The War against Straw

I’ve been following the discussions between Shel Israel and Mike Manuel over the past week or so.

Somewhere in the middle there’s a straw man being tossed around.

The “traditional PR” guy, you know the one. He’s the guy shouting into the phone and taking reporters out to lunch. Or the recent college graduate who watched one too many episodes of Melrose Place and thought she’d grow up to be Amanda Woodward.

Yes, this person exists. But there is an entire range of choices between the ‘traditional PR’ that Shel says a start-up can do without and those of us who know blogs are not to be spammed. If a start-up is looking at a ‘traditional PR agency’ I’d agree with Shel. If they were talking to Voce or PAN, I’d say they are making a smart move.

So let’s retire the image of the hard driving PRbot. It’s bad enough that their economic model makes the RIAA look nimble, do we have to kick them when they’re down as well?

Beta dos and don’ts

Pay attention to this one folks. Mike Arrington has compiled a list of pointers for tech companies contempleting their launch.

Back in the olden days - the 90s - we had the ’stealth mode’ where a client would retain a fancy pants PR agency to get lots of press attention but not give away what the company actually did. That worked for about six months in 1997 and then quickly gave way to the phrase ‘vaporware.’

Now we have endless betas, invite-only alphas and pre-release pre-alphas.

The more things change…

Finally…

The life of the independent PR consultant / practitioner / whatever just got a bit easier.

Unless, of course, this has been around for a while. In which case, where have you been all year when I was IMing friends working in agencies trying to pull reporters’ phone numbers out of them?

Thank you Bacon’s!

There’s hope

Yesterday I got my hot little hands on Peppercom’s corporate blogging survey.

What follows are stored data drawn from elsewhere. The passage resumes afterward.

(* ===== verification/AppRefine.v ===== *)
(** * AppRefine: the writers refine a set of busy instances

    What the busy flags promise, as a machine of its own: a set of
    instances that are writing, which an instance enters when its form
    is submitted, provided it is not in it, and leaves when its writer
    is done ([wstep]).  The running application refines it
    ([writer_refines]): the abstraction of a state is the list of the
    instances with a writer in flight ([writers]), and the label of an
    event is read off the event and the state before it ([label]): a
    submission that the screen lets through enters its instance, the
    delivery of the response after which a writer makes no further call
    of its own leaves it, and every other event leaves the set alone.
    [wstep] respects permutations ([wstep_proper]) and keeps the list
    free of duplicates; [steps_refine] lifts the refinement to runs
    ([wrun]). *)

From S2P Require Import Prelude JsString Async Model Backend Supabase.
From S2P Require Import FeedbackCard NewFeedbackDialog Index Page App AppDemo.
From S2P Require Import AppBusy.

(** ** The abstract machine *)

Inductive WLabel :=
| WSubmit (ow : Owner)
| WDone (ow : Owner)
| WTau.

(** The set of the instances that are writing, as a list up to order. *)
Inductive wstep : list Owner → WLabel → list Owner → Prop :=
| wstep_submit ow W W' :
    ow ∉ W → W' ≡ₚ ow :: W → wstep W (WSubmit ow) W'
| wstep_done ow W W' :
    W ≡ₚ ow :: W' → wstep W (WDone ow) W'
| wstep_tau W W' :
    W' ≡ₚ W → wstep W WTau W'.

(** ** Labels *)

(** The handler suspends on a call of a writer. *)
Definition still_writing (q : Proc Call PageEffect unit) : bool :=
  match (sync q).2 with
  | Waiting c _ => writer_call c
  | Finished _ => false
  end.

(** What an event means for the set of writers, in the state [a]. *)
Definition label {B} (ev : AppEvent) (a : App B) : WLabel :=
  match ev with
  | ADialogSubmit _ _ _ | ACardSend _ =>
      match page a ≫= handler ev with
      | Some (ow, _) => WSubmit ow
      | None => WTau
      end
  | ADeliver i =>
      match tasks a !! i with
      | Some t =>
          match writer_of t, resume t with
          | Some ow, Some q => if still_writing q then WTau else WDone ow
          | _, _ => WTau
          end
      | None => WTau
      end
  | _ => WTau
  end.

(** ** The abstract machine keeps its set a set *)

Lemma wstep_NoDup W l W' : NoDup W → wstep W l W' → NoDup W'.
Proof.
  intros HW Hs. revert HW.
  destruct Hs as [ow W0 W1 Hno Hp|ow W0 W1 Hp|W0 W1 Hp]; intros HW.
  - rewrite Hp. by constructor.
  - rewrite Hp in HW. by apply NoDup_cons in HW as [_ ?].
  - by rewrite Hp.
Qed.

(** The machine is one on sets: it does not see the order of a list. *)
#[export] Instance wstep_proper :
  Proper ((≡ₚ) ==> (=) ==> (≡ₚ) ==> iff) wstep.
Proof.
  assert (∀ W1 W2 l W1' W2',
            W1 ≡ₚ W2 → W1' ≡ₚ W2' → wstep W1 l W1' → wstep W2 l W2') as Himp.
  { intros W1 W2 l W1' W2' HW HW' Hs. revert W2 W2' HW HW'.
    destruct Hs as [ow W0 W1 Hno Hp|ow W0 W1 Hp|W0 W1 Hp]; intros W2 W2' HW HW'.
    - apply wstep_submit; [by rewrite <-HW|by rewrite <-HW', <-HW].
    - apply wstep_done. by rewrite <-HW, <-HW'.
    - apply wstep_tau. by rewrite <-HW, <-HW'. }
  intros W1 W2 HW l ? <- W1' W2' HW'. split; by apply Himp.
Qed.

(** A run of the machine. *)
Inductive wrun : list Owner → list WLabel → list Owner → Prop :=
| wrun_nil W : wrun W [] W
| wrun_cons W l W1 ls W' :
    wstep W l W1 → wrun W1 ls W' → wrun W (l :: ls) W'.

Lemma wrun_NoDup W ls W' : NoDup W → wrun W ls W' → NoDup W'.
Proof. induction 2; eauto using wstep_NoDup. Qed.

(** ** Starting and resuming *)

Section writers.
Context {B : Type}.
Implicit Types (a : App B) (q : Proc Call PageEffect unit).

Lemma start_writers pg ow q a :
  writers (tasks (start pg ow q a))
  = writers (tasks a) ++ (if still_writing q then [ow] else []).
Proof.
  rewrite start_tasks. unfold still_writing.
  destruct (sync q).2; [by rewrite !app_nil_r|apply writers_snoc_requested].
Qed.

Lemma still_writing_do e q : still_writing (Do e q) = still_writing q.
Proof. unfold still_writing. simpl. by destruct (sync q). Qed.

(** A quiet handler makes no call of a writer. *)
Lemma quiet_still s q : in_phase s Quiet q → still_writing q = false.
Proof.
  induction q as [x|e k IH|R c k _]; [done| |].
  - rewrite still_writing_do. simpl.
    destruct (sets_busy s e) as [[]|]; [by intros []|by intros []|done].
  - unfold still_writing. simpl. unfold phase_of. intros [Hc _].
    by destruct (writer_call c).
Qed.

Lemma start_quiet_writers s pg ow q a :
  in_phase s Quiet q → writers (tasks (start pg ow q a)) = writers (tasks a).
Proof. intros Hq. by rewrite start_writers, (quiet_still s), app_nil_r. Qed.

End writers.

(** The two writers suspend on the user lookup. *)
Lemma handleSubmit_still cat title content :
  still_writing (page_handleSubmit cat title content) = true.
Proof. done. Qed.

Lemma handleSubmitComment_still id text :
  ¬ blank text → still_writing (page_handleSubmitComment id text) = true.
Proof.
  intros Hb. unfold page_handleSubmitComment, handleSubmitComment.
  by rewrite not_truthy_trim, bool_decide_eq_false_2.
Qed.

(** A handler that the screen lets start: a submission suspends on a
    call of its writer, and nothing else does. *)
Lemma started_still ev p ow q :
  started ev p = Some (ow, q) →
  still_writing q
  = match ev with ADialogSubmit _ _ _ | ACardSend _ => true | _ => false end.
Proof.
  intros Hs%started_starts.
  destruct Hs;
    first [ apply handleSubmit_still
          | by apply handleSubmitComment_still
          | by apply (quiet_still SPage), onAuthStateChange_quiet
          | done ].
Qed.

(** ** The refinement *)

Section refine.
Context `{BackendSpec B}.
Implicit Types (a : App B).

Lemma label_user ev a p ow q :
  page a = Some p → started ev p = Some (ow, q) →
  label ev a = if still_writing q then WSubmit ow else WTau.
Proof.
  intros Hp Hh. rewrite (started_still _ _ _ _ Hh).
  unfold label. rewrite Hp.
  destruct ev as [|s| |slot []|id []| |]; try done; simpl in *; by rewrite Hh.
Qed.

(** The step of a user event. *)
Lemma user_refines ev a p ow q :
  busy_inv a → page a = Some p → started ev p = Some (ow, q) →
  wstep (writers (tasks a)) (label ev a)
    (writers (tasks (start (pg_inst p) ow q a))).
Proof.
  intros Hinv Hp Hh. rewrite (label_user _ _ _ _ _ Hp Hh), start_writers.
  destruct (still_writing q) eqn:Hq;
    [|apply wstep_tau; by rewrite app_nil_r].
  apply wstep_submit; [|by rewrite Permutation_app_comm].
  destruct (started_phase _ _ _ _ Hh) as [_ [Hquiet|[_ Hb]]].
  - by rewrite (quiet_still _ _ Hquiet) in Hq.
  - intros Hw. by apply (inv_busy None a Hinv _ _ Hw Hp).
Qed.

(** The delivery of a response. *)
Lemma deliver_refines i a t q :
  busy_inv a → tasks a !! i = Some t → resume t = Some q →
  wstep (writers (tasks a)) (label (ADeliver i) a)
    (writers (tasks (start (t_page t) (t_owner t) q
                       (set_tasks (delete i (tasks a)) a)))).
Proof.
  intros Hinv Ht Hq.
  pose proof (Forall_lookup_1 _ _ _ _ (inv_phase None a Hinv) Ht) as Hph.
  destruct (resume_writer _ _ Hq Hph) as (ph & Hin & Hno & Hw).
  pose proof (writers_delete _ _ _ Ht) as Hperm.
  unfold label. rewrite Ht, Hq, start_writers, Hw in *. simpl.
  unfold running in *. case_decide as Hc; simpl in *.
  - destruct (still_writing q).
    + apply wstep_tau. by rewrite Hperm, Permutation_app_comm.
    + apply wstep_done. by rewrite app_nil_r.
  - destruct ph; try done. rewrite (quiet_still _ _ Hin), app_nil_r.
    by apply wstep_tau.
Qed.

(** One step of the application is one step of the machine. *)
Lemma step_refines ev a a' :
  sub_inv a → busy_inv a → step ev a = Some a' →
  wstep (writers (tasks a)) (label ev a) (writers (tasks a')).
Proof.
  intros Hsub Hinv Hs.
  destruct (step_inv _ _ _ Hsub Hs)
    as [Hp|ev p ow q Hp Hh|i ε t t' b' Ht Hsv|i t q Ht Hq].
  - apply wstep_tau. rewrite mount_tasks.
    by rewrite (start_quiet_writers SPage) by apply page_checkAuth_quiet.
  - by apply user_refines.
  - apply wstep_tau. simpl.
    destruct (serve_task_writer _ _ _ _ _ Hsv) as (Hw & _).
    by rewrite (writers_insert _ _ _ _ Ht Hw).
  - by apply deliver_refines.
Qed.

(** The labels of a sequence of events from the state [a]. *)
Fixpoint labels (evs : list AppEvent) a : list WLabel :=
  match evs with
  | [] => []
  | ev :: evs =>
      label ev a :: from_option (labels evs) [] (step ev a)
  end.

(** A run of the application is a run of the machine. *)
Lemma steps_refine evs a a' :
  sub_inv a → busy_inv a → steps evs a = Some a' →
  wrun (writers (tasks a)) (labels evs a) (writers (tasks a')).
Proof.
  revert a. induction evs as [|ev evs IH]; intros a Hsub Hinv Hs;
    simplify_eq/=; [constructor|].
  destruct (step ev a) as [a1|] eqn:Hs1; simplify_eq/=.
  econstructor; [by apply step_refines|].
  apply IH; [by eapply step_sub_inv|by eapply step_busy_inv|done].
Qed.

(** C15. The writers refine the set of busy instances.  Every step of
    the application from a reachable state is a step of the abstract
    machine on the instances with a writer in flight: a submission that
    the screen lets through enters its instance, which was not in the
    set; the delivery after which a writer makes no further call of its
    own leaves its instance; every other event leaves the set as it
    is. *)
Theorem writer_refines b0 ev a a' :
  reachable b0 a → step ev a = Some a' →
  wstep (writers (tasks a)) (label ev a) (writers (tasks a')).
Proof.
  intros Ha. by apply step_refines;
    [eapply reachable_sub_inv|eapply reachable_busy_inv].
Qed.

End refine.

(** ** The theorem at a concrete step *)

(** The submission of the header's dialog enters its instance. *)
Lemma writer_refines_witness :
  wstep [] (WSubmit (SDialog HeaderDialog, 3)) [(SDialog HeaderDialog, 3)].
Proof.
  assert (step (ADialogSubmit HeaderDialog (js "Festa") (js "Foi boa"))
            (after compose_run demo_backend)
          = Some (after submit_run demo_backend)) as Hs
    by (vm_compute; reflexivity).
  pose proof (writer_refines demo_backend _ _ _
                (reachable_after _ _ compose_run_ok) Hs) as Hw.
  vm_compute in Hw. exact Hw.
Defined.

I admit to being completely agnostic on the subject of corporate blogs, character blogs, alien blogs, etc. If corporate interests want to blog, well welcome to the party. If they do it in an open and conversaional manner, that’s great. If they don’t, well they’ll be found out soon enough by the rest of the blogosphere.

My own take on this is that most agency and internal communications people look at blogs as just another channel to spam up, just like they do everything else. Maybe it’s my experience in agency life. I’ll get to that in a later entry.

One number in the survey jumped out at me and almost gives me hope for the future of corporate blogging. Of the two groups surveyed (’internal’ or PR people in agencies, and ‘external’ or PR and communications staff at companies) clear majorties indicated that self-promotion and and obvious ghost writing would be mistakes. And both groups were postive about a blog’s impact on their company’s reputation as a thought leader and its usefulness in dialogue with stakeholders.

I think we’re probably entering a point where the rank and file in most agencies either ‘get it’ or are at least aware of social media. As these folks move up the ranks, we might see more and more agencies embracing social media, instead of running away.

Steve Cody’s (aka managing partner of Peppercom) take is here

Speaking of blogging platforms that work

WordPress is now thisclose to their 2.0 release.

Details on the blog.

I’ve been on WordPress for a couple of years now. I can’t say enough what an improvement it is over any other blogging platform. Anyone who’s still using any other blogging platform, and I can’t imagine why you would be, should take this opportunity to make the jump.

After all, 906,383 bloggers (and counting) can’t be all wrong.